Crippled up as he was, trying to do anything about the team was out of the question, but he did manage to drag himself to the house. The nearest neighbor was five miles away so there was no going for help. He made the mistake of going to bed that night. Next morning he started trying to get up fairly early, but it was ten o'clock before he made it so from then on he just sat on a chair.
The accident happened on Tuesday, and it was Sunday before anyone came around. Some neighbors had planned to come help him brand, but when they found him he was in no shape to wrestle calves. Instead some of the fellows rounded up his team (the horses didn't get off without consequences; the reins were wrapped around the hames so tightly that they couldn't get their heads down to eat or drink) and cared for them, then carted Reece off to the doctor.

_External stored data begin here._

(** Releasing the children of a block that is on its way or known: they are
    behind it, and their own children are next. *)
Lemma released_good K parent q js ps :
  let '(removed, u) := removeByKeyEqual parent (m_unknown q) in
  good_for (parent :: K) (mkSystem q js ps) →
  (parent ∈ (line q).*1 ∨ in_chain parent ∨ parent ∈ ps) →
  let q' := fold_left (release parent) removed (with_unknown (m_unknownSet q) u q) in
  good_for (K ++ removed.*1) (mkSystem q' js ps) ∧
  (line q').*1 = (line q).*1 ++ removed.*1 ∧ m_map (m_unknown q') = m_map u ∧
  m_verifying q' = m_verifying q ∧
  length (m_map (m_unknown q)) = (length removed + length (m_map u))%nat.
Proof.
  unfold removeByKeyEqual, map_removeRange.
  set (taken := List.filter (λ e : Z * (Z * bytes), e.1 =? parent) (m_map (m_unknown q))).
  set (left := List.filter (λ e : Z * (Z * bytes), negb (e.1 =? parent)) (m_map (m_unknown q))).
  set (u := mkMap left _). intros G Hparent.
  pose proof (filter_split (λ e : Z * (Z * bytes), e.1 =? parent) (m_map (m_unknown q))) as Hperm.
  fold taken in Hperm. fold left in Hperm.
  assert (∀ e, e ∈ taken → e ∈ m_map (m_unknown q) ∧ e.1 = parent) as Htaken.
  { intros e He. apply list_elem_of_In, filter_In in He as [He Hk]. split; [by apply list_elem_of_In|].
    by apply Z.eqb_eq. }
  assert (∀ e, e ∈ left → e ∈ m_map (m_unknown q) ∧ e.1 ≠ parent) as Hleft.
  { intros e He. apply list_elem_of_In, filter_In in He as [He Hk]. split; [by apply list_elem_of_In|].
    by apply negb_true_iff, Z.eqb_neq in Hk. }
  destruct (release_all parent (map snd taken) (with_unknown (m_unknownSet q) u q)) as (U&Hq&HU&Hsz).
  cbn [m_unverified with_unknown m_readySet m_unknownSet m_unknown] in Hq, HU, Hsz. cbn zeta.
  rewrite Hq. clear Hq.
  set (q' := with_ready _ _). 
  assert (waiting q ≡ₚ (map snd taken).*1 ++ map (λ e, e.2.1) left) as Hwait.
  { unfold waiting. rewrite Hperm, map_app. apply Permutation_app; [|done].
    clear. induction taken as [|e l IH]; [done|]. cbn. by rewrite IH. }
  destruct G as [Gnd Gr Gv Gvg Gj Gjn Gu Gk [Gus Gun] Gla Gua Gd Gks Gpv Gpr [Gs1 [Gs2 Gs3]]].
  cbn [queue jobs passed] in *.
  assert (rest q' = rest q ++ map (λ r, (r.1, parent)) (map snd taken)) as Hrest.
  { unfold rest. cbn [q' with_ready with_unknown with_unverified m_verifying m_unverified]. rewrite HU, map_app, app_assoc.
    f_equal. by rewrite map_map. }
  assert (line q' = line q ++ map (λ r, (r.1, parent)) (map snd taken)) as Hline.
  { unfold line. rewrite Hrest, app_assoc. reflexivity. }
  assert ((line q').*1 = (line q).*1 ++ (map snd taken).*1) as Hline1.
  { rewrite Hline, fmap_app. f_equal. clear. induction taken as [|e l IH]; [done|]. cbn. by rewrite IH. }
  assert (∀ h, h ∈ (map snd taken).*1 → h ∈ m_unknownSet q) as Hin.
  { intros h Hh. rewrite Gus, elem_of_list_to_set, Hwait. apply elem_of_app. by left. }
  rewrite Hwait in Gun. apply NoDup_app in Gun as (Gun1&Gun2&Gun3).
  split; [|split; [exact Hline1|split; [done|split; [done|]]]].
  2: { apply Permutation_length in Hperm. rewrite length_app in Hperm. by rewrite length_map. }
  split; cbn [queue jobs passed]; try done.
  - rewrite Hline1. apply NoDup_app. split_and!; [done| |done].
    intros h Hh Hh'. apply Hin in Hh'. by destruct (Gla h Hh) as (_&?&_).
  - rewrite Hline1, list_to_set_app_L, <-Gr. apply (comm_L (∪)).
  - cbn [q' with_ready with_unknown with_unverified m_unverified]. rewrite HU. apply Forall_app. split; [done|].
    apply Forall_map, Forall_forall. intros r Hr. apply list_elem_of_fmap in Hr as (e&->&He).
    destruct (Htaken e He) as [He' Hp]. rewrite Forall_forall in Gk. specialize (Gk e He'). cbn. by rewrite <-Hp.
  - apply Forall_forall. intros e He. apply Hleft in He as [He _]. rewrite Forall_forall in Gk. by apply Gk.
  - split; [|exact Gun3]. cbn. rewrite Gus. apply set_eq. intros h.
    rewrite elem_of_difference, !elem_of_list_to_set, Hwait, elem_of_app. unfold waiting. cbn.
    split; [intros [[?|?] ?]; [done|done]|]. intros Hh. split; [by right|]. intros Hh'. by apply (Gun2 h).
  - intros h Hh. cbn. rewrite Hline1, elem_of_app in Hh. destruct Hh as [Hh|Hh].
    + destruct (Gla h Hh) as (?&?&?). split_and!; [done|set_solver|done].
    + destruct (Gua h (Hin h Hh)) as [? ?]. split_and!; [done| |done].
      rewrite elem_of_difference. intros [_ Hn]. apply Hn. by apply elem_of_list_to_set.
  - intros h Hh. cbn in Hh. apply Gua. set_solver.
  - intros e He. cbn in He. apply Hleft in He as [He Hne]. destruct (Gks e He) as [Hk Hd]. split; [|done].
    rewrite Hline1, elem_of_app. intros [Hl|Hl]; apply elem_of_app.
    + apply Hk in Hl. apply elem_of_cons in Hl as [Hl|Hl]; [done|by left].
    + by right.
  - rewrite Hrest. apply parents_ok_app. split; [exact Gpr|].
    change (m_verified q') with (m_verified q).
    apply children_ok. destruct Hparent as [Hl|Hp]; [left|right; by left].
    unfold line in Hl. rewrite fmap_app, elem_of_app in Hl.
    rewrite elem_of_app, list_elem_of_In, <-in_rev, <-list_elem_of_In. tauto.
  - split_and!; [done|done|]. by apply Hsz.
Qed.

He managed to get along without a hospital until he was seventy-eight years old. That was when he retired, but he figures that if he'd stayed on the ranch and kept working he'd still be going strong. If it just hadn't been for that arthritis! It was because of the arthritis he had to retire, and after that all kinds of things went wrong with him.
But now that he's living in the Palace Hotel he doesn't have to do much worrying about cold and snow and ice and blizzards. He can just stay inside where it's warm and remember the times he stood guard in a blizzard all night to keep his sheep from scattering. Or the time seventeen of his calves drowned in the Yellowstone. The river had frozen over but left an air hole, and the calves fell in.
The winter of 1908 was one of the worst he went through, hard on man and beast. Fortunately it broke early - in February. If it had lasted until spring, Mr. Reece declares, even the magpies wouldn't have survived! It wasn't just that they had a lot of snow that winter (and they had plenty); they also had thaws and rain so the snow was crusted with layers of ice. Horses' legs had to be wrapped with gunnysacks to keep the ice from cutting them to pieces.
Fighting the elements is all right for a young fellow, but when a man gets to be eighty-nine-and-a-half - well, living in a Palace is a little easier on him than living in a sheep wagon. And as for the blizzards - it's nicer to have them on the other side of the plate glass window!